What you have to do :: Needed from the data below: every line from the one with "- 1) draft)" up to and including the one with "destruct Hk as [Hw Hnl]. destruct", repeated exactly and with nothing else.

Stored data entries ::
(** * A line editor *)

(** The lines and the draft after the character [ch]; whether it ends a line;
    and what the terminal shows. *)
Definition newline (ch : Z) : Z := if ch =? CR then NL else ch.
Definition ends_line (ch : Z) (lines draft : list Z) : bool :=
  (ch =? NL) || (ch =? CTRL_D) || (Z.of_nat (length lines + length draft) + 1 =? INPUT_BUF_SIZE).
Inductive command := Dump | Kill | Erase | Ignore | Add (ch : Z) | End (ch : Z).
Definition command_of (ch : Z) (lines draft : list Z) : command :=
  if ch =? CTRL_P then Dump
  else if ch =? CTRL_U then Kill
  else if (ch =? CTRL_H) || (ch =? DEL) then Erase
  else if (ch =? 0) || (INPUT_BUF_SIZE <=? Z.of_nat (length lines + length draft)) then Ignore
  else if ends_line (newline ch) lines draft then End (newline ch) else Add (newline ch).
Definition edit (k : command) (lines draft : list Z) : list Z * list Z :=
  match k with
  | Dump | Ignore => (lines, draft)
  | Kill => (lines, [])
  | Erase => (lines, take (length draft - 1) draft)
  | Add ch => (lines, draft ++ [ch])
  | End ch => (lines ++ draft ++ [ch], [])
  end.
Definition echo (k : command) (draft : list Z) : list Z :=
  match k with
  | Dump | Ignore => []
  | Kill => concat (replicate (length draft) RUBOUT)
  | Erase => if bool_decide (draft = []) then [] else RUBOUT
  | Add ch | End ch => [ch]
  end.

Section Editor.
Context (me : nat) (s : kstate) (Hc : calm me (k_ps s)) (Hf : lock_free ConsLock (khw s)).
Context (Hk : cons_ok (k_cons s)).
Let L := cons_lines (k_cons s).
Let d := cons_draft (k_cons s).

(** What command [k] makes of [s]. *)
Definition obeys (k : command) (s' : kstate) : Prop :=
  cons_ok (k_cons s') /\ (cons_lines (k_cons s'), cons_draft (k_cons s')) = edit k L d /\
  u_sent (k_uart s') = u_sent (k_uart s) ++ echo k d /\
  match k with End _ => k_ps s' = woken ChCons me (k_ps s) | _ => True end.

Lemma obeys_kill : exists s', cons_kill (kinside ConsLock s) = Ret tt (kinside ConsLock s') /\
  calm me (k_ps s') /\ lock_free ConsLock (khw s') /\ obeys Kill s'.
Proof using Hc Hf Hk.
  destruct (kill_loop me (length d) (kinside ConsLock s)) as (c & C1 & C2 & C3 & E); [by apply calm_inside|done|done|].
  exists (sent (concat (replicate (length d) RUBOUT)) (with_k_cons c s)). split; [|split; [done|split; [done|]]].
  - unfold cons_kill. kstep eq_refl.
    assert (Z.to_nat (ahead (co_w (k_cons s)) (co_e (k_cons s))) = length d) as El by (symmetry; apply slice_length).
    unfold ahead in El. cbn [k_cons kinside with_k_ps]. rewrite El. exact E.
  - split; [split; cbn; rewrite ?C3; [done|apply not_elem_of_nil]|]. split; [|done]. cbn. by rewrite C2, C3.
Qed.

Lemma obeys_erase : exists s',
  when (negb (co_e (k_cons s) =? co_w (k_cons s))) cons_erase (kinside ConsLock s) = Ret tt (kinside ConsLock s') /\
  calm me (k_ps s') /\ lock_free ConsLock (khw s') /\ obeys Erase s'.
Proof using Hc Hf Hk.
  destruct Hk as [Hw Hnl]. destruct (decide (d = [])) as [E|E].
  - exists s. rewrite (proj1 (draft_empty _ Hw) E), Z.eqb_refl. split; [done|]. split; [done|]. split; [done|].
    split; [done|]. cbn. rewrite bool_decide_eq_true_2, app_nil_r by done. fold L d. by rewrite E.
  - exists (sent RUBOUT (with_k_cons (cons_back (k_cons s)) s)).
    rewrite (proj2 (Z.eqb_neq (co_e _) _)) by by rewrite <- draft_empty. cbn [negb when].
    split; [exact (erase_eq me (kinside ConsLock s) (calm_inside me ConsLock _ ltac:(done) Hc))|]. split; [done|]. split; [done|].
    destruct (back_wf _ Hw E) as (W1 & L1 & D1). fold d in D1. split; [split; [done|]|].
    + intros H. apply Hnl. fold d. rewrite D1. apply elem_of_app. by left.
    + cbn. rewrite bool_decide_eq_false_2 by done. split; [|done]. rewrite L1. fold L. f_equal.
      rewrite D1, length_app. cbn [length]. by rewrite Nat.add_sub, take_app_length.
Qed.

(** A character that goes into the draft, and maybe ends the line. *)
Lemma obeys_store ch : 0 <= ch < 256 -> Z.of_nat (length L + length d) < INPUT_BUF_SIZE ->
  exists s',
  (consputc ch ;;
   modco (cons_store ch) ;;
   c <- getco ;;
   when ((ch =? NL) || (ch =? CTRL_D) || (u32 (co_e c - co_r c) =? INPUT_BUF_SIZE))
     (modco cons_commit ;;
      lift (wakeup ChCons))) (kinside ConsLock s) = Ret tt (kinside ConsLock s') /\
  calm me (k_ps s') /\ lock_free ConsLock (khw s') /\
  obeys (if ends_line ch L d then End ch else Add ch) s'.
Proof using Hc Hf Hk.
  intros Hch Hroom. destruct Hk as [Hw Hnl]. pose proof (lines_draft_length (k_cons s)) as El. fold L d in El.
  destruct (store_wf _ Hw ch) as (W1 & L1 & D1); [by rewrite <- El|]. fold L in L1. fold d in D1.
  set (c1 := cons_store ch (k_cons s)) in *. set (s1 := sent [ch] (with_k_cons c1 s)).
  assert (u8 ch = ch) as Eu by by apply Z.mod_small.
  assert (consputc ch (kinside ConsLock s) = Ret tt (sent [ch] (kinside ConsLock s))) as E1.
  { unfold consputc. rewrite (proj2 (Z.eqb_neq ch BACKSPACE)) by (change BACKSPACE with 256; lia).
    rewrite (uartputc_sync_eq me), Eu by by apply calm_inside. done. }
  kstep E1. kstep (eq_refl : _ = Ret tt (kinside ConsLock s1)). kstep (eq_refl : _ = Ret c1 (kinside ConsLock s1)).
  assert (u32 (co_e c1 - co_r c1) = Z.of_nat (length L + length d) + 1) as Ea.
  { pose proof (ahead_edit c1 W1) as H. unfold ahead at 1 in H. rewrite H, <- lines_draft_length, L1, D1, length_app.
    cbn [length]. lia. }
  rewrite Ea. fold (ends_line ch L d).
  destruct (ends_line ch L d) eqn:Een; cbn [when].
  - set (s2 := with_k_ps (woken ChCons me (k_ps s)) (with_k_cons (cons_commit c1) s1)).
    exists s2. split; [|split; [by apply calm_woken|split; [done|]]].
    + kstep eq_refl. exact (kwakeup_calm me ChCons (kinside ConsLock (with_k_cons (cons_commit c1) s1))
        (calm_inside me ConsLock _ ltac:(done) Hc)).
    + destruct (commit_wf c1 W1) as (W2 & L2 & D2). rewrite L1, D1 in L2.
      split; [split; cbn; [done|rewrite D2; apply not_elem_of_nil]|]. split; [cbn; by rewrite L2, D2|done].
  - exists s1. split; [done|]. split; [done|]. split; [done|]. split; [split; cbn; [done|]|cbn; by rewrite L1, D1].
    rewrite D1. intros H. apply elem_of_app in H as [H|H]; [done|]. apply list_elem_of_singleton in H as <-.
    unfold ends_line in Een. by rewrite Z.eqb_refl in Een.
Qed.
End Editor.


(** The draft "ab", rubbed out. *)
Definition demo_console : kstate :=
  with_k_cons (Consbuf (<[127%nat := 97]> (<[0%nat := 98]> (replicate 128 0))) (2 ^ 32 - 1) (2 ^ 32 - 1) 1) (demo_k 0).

Reply ::
  | Erase => (lines, take (length draft - 1) draft)
  | Add ch => (lines, draft ++ [ch])
  | End ch => (lines ++ draft ++ [ch], [])
  end.
Definition echo (k : command) (draft : list Z) : list Z :=
  match k with
  | Dump | Ignore => []
  | Kill => concat (replicate (length draft) RUBOUT)
  | Erase => if bool_decide (draft = []) then [] else RUBOUT
  | Add ch | End ch => [ch]
  end.

Section Editor.
Context (me : nat) (s : kstate) (Hc : calm me (k_ps s)) (Hf : lock_free ConsLock (khw s)).
Context (Hk : cons_ok (k_cons s)).
Let L := cons_lines (k_cons s).
Let d := cons_draft (k_cons s).

(** What command [k] makes of [s]. *)
Definition obeys (k : command) (s' : kstate) : Prop :=
  cons_ok (k_cons s') /\ (cons_lines (k_cons s'), cons_draft (k_cons s')) = edit k L d /\
  u_sent (k_uart s') = u_sent (k_uart s) ++ echo k d /\
  match k with End _ => k_ps s' = woken ChCons me (k_ps s) | _ => True end.

Lemma obeys_kill : exists s', cons_kill (kinside ConsLock s) = Ret tt (kinside ConsLock s') /\
  calm me (k_ps s') /\ lock_free ConsLock (khw s') /\ obeys Kill s'.
Proof using Hc Hf Hk.
  destruct (kill_loop me (length d) (kinside ConsLock s)) as (c & C1 & C2 & C3 & E); [by apply calm_inside|done|done|].
  exists (sent (concat (replicate (length d) RUBOUT)) (with_k_cons c s)). split; [|split; [done|split; [done|]]].
  - unfold cons_kill. kstep eq_refl.
    assert (Z.to_nat (ahead (co_w (k_cons s)) (co_e (k_cons s))) = length d) as El by (symmetry; apply slice_length).
    unfold ahead in El. cbn [k_cons kinside with_k_ps]. rewrite El. exact E.
  - split; [split; cbn; rewrite ?C3; [done|apply not_elem_of_nil]|]. split; [|done]. cbn. by rewrite C2, C3.
Qed.

Lemma obeys_erase : exists s',
  when (negb (co_e (k_cons s) =? co_w (k_cons s))) cons_erase (kinside ConsLock s) = Ret tt (kinside ConsLock s') /\
  calm me (k_ps s') /\ lock_free ConsLock (khw s') /\ obeys Erase s'.
Proof using Hc Hf Hk.
  destruct Hk as [Hw Hnl]. destruct (decide (d = [])) as [E|E].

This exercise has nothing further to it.